In Pakistan, tough reforms cannot be implemented without the opposition’s cooperation. The vitriol of the election campaign has vitiated the atmosphere and so much toxicity has been injected into politics during the last several years that coming together on a common platform and reaching a consensus is going to be highly onerous. Post-election agitation against alleged rigging could prove to be a big hindrance in achieving this consensus. The reality is that five years is too short a period to deliver on the promises as structural reforms go beyond the electoral cycle.

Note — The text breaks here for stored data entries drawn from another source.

(* ===== verification/WepTkip.v ===== *)
(** * WEP and TKIP frames: [rtw_wep_encrypt], [rtw_wep_decrypt],
      [rtw_tkip_encrypt] and [rtw_tkip_decrypt] of [core/rtw_security.c]

    The functions work in place on the memory of a frame: the bytes from
    [buf_addr] on for a transmitted one, from [rx_data] on for a received one.
    A result holds that memory after the call.  The rate-limited log messages
    of [rtw_tkip_decrypt] and the static counters that only they use are left
    out. *)
From S2P Require Import Prelude Fips197 Arc4 Tkip CryptoWrap Blocks Mem.

Definition WEP40 : Z := 1.
Definition TKIP : Z := 2.
Definition WEP104 : Z := 5.
Definition SUCCESS : Z := 1.
Definition FAIL : Z := 0.

(** ** Data *)

(** One group of [DBG_SW_SEC_CNT] counters. *)
Record sw_cnt := SwCnt { cnt_bc : Z; cnt_mc : Z; cnt_uc : Z }.

Record security_priv := SecurityPriv {
  dot11PrivacyKeyIndex : nat;
  dot11DefKey : list (list Z);          (* six keys of 32 bytes *)
  dot11DefKeylen : list Z;
  dot118021XGrpKeyid : nat;
  dot118021XGrpKey : list (list Z);     (* six keys of 32 bytes *)
  binstallGrpkey : Z;
  wep_sw_enc_cnt : sw_cnt; wep_sw_dec_cnt : sw_cnt;
  tkip_sw_enc_cnt : sw_cnt; tkip_sw_dec_cnt : sw_cnt
}.

(** The fields of [struct pkt_attrib] and [struct xmit_frame] that are used. *)
Record pkt_attrib := PktAttrib {
  encrypt : Z; hdrlen : nat; last_txcmdsz : Z; nr_frags : nat; iv_len : nat; icv_len : nat;
  ra : list Z; ta : list Z; UncstKey : list Z
}.
Record xmit_frame := XmitFrame {
  attrib : pkt_attrib;
  pkt_offset : Z;
  buf_addr : option Z;         (* [None] is NULL *)
  buf : list Z                 (* the memory from [buf_addr] on *)
}.
(** The fields of [struct rx_pkt_attrib] and [struct recv_frame_hdr]. *)
Record recv_frame := RecvFrame {
  rx_encrypt : Z; rx_hdrlen : nat; rx_iv_len : nat; rx_key_index : nat; rx_ra : list Z; rx_ta : list Z;
  rx_len : Z;
  rx_data : list Z             (* the memory from [rx_data] on *)
}.

Definition is_multicast_mac_addr (addr : list Z) : bool := (addr.[0] .& 1 =? 1) && negb (addr.[0] =? 0xff).
Definition is_broadcast_mac_addr (addr : list Z) : bool :=
  (addr.[0] .& 0xff =? 0xff) && (addr.[1] .& 0xff =? 0xff) && (addr.[2] .& 0xff =? 0xff)
  && (addr.[3] .& 0xff =? 0xff) && (addr.[4] .& 0xff =? 0xff) && (addr.[5] .& 0xff =? 0xff).

(** [WEP_SW_ENC_CNT_INC] and its siblings, on the group they count in. *)
Definition SW_CNT_INC (c : sw_cnt) (ra : list Z) : sw_cnt :=
  if is_broadcast_mac_addr ra then SwCnt (u64 (cnt_bc c + 1)) (cnt_mc c) (cnt_uc c)
  else if is_multicast_mac_addr ra then SwCnt (cnt_bc c) (u64 (cnt_mc c + 1)) (cnt_uc c)
  else SwCnt (cnt_bc c) (cnt_mc c) (u64 (cnt_uc c + 1)).
Definition WEP_SW_ENC_CNT_INC (s : security_priv) (ra : list Z) : security_priv :=
  SecurityPriv (dot11PrivacyKeyIndex s) (dot11DefKey s) (dot11DefKeylen s) (dot118021XGrpKeyid s)
    (dot118021XGrpKey s) (binstallGrpkey s)
    (SW_CNT_INC (wep_sw_enc_cnt s) ra) (wep_sw_dec_cnt s) (tkip_sw_enc_cnt s) (tkip_sw_dec_cnt s).
Definition WEP_SW_DEC_CNT_INC (s : security_priv) (ra : list Z) : security_priv :=
  SecurityPriv (dot11PrivacyKeyIndex s) (dot11DefKey s) (dot11DefKeylen s) (dot118021XGrpKeyid s)
    (dot118021XGrpKey s) (binstallGrpkey s)
    (wep_sw_enc_cnt s) (SW_CNT_INC (wep_sw_dec_cnt s) ra) (tkip_sw_enc_cnt s) (tkip_sw_dec_cnt s).
Definition TKIP_SW_ENC_CNT_INC (s : security_priv) (ra : list Z) : security_priv :=
  SecurityPriv (dot11PrivacyKeyIndex s) (dot11DefKey s) (dot11DefKeylen s) (dot118021XGrpKeyid s)
    (dot118021XGrpKey s) (binstallGrpkey s)
    (wep_sw_enc_cnt s) (wep_sw_dec_cnt s) (SW_CNT_INC (tkip_sw_enc_cnt s) ra) (tkip_sw_dec_cnt s).
Definition TKIP_SW_DEC_CNT_INC (s : security_priv) (ra : list Z) : security_priv :=
  SecurityPriv (dot11PrivacyKeyIndex s) (dot11DefKey s) (dot11DefKeylen s) (dot118021XGrpKeyid s)
    (dot118021XGrpKey s) (binstallGrpkey s)
    (wep_sw_enc_cnt s) (wep_sw_dec_cnt s) (tkip_sw_enc_cnt s) (SW_CNT_INC (tkip_sw_dec_cnt s) ra).

(** ** Shared pieces *)

(** Conversion of a 32-bit unsigned value to [sint]. *)
Definition s32 (z : Z) : Z := let v := u32 z in if v <? 2 ^ 31 then v else v - 2 ^ 32.

Definition RND4 (x : Z) : Z := ((x >> 2) + (if x .& 3 =? 0 then 0 else 1)) << 2.

Definition TXDESC_SIZE : Z := 48.
Definition PACKET_OFFSET_SZ : Z := 8.
(** The value of the [u8] variable [hw_hdr_offset]; the driver is built with
    CONFIG_USB_TX_AGGREGATION. *)
Definition hw_hdr_offset (pkt_offset : Z) : nat := Z.to_nat (u8 (TXDESC_SIZE + pkt_offset * PACKET_OFFSET_SZ)).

Each political party must realise it may be the ultimate beneficiary of the gains from these reforms without having to bite the bullet. In order to bring all parties together on the same platform, any semblance of political victimisation and retaliation is to be avoided. A sagacious leader has to rise above personal ego, swallow his pride and approach all the parties with open arms, requesting them to forget the past and make a new beginning. This is a Herculean task, given past record, but it is the only way we would be able to fulfil the expectations of our younger generation. Settling scores and a clash of egos would be an unmitigated disaster, for the economy requires intensive care and can be resuscitated only by the combined efforts of all


The manifestos of the major parties are not very different; all of them have the same end goals. In the past, Senate and National Assembly committees that have broad-based representation, the Council of Common Interests and the National Economic Council have not been used optimally to forge a consensus. Whenever deployed for this purpose, the results have been highly fruitful, as seen by the most recent examples, the merger of Fata with KP, the Election Act and the 18th Amendment. I am sure that if economic policies are thoroughly debated in the parliamentary committees, compromises would be made and a consensus would emerge. Even if the decision to approach the IMF is debated in parliament, it would mark a new beginning in establishing institutional checks and balances. An all-hands-on-deck approach would minimise the gap between expectations and delivery.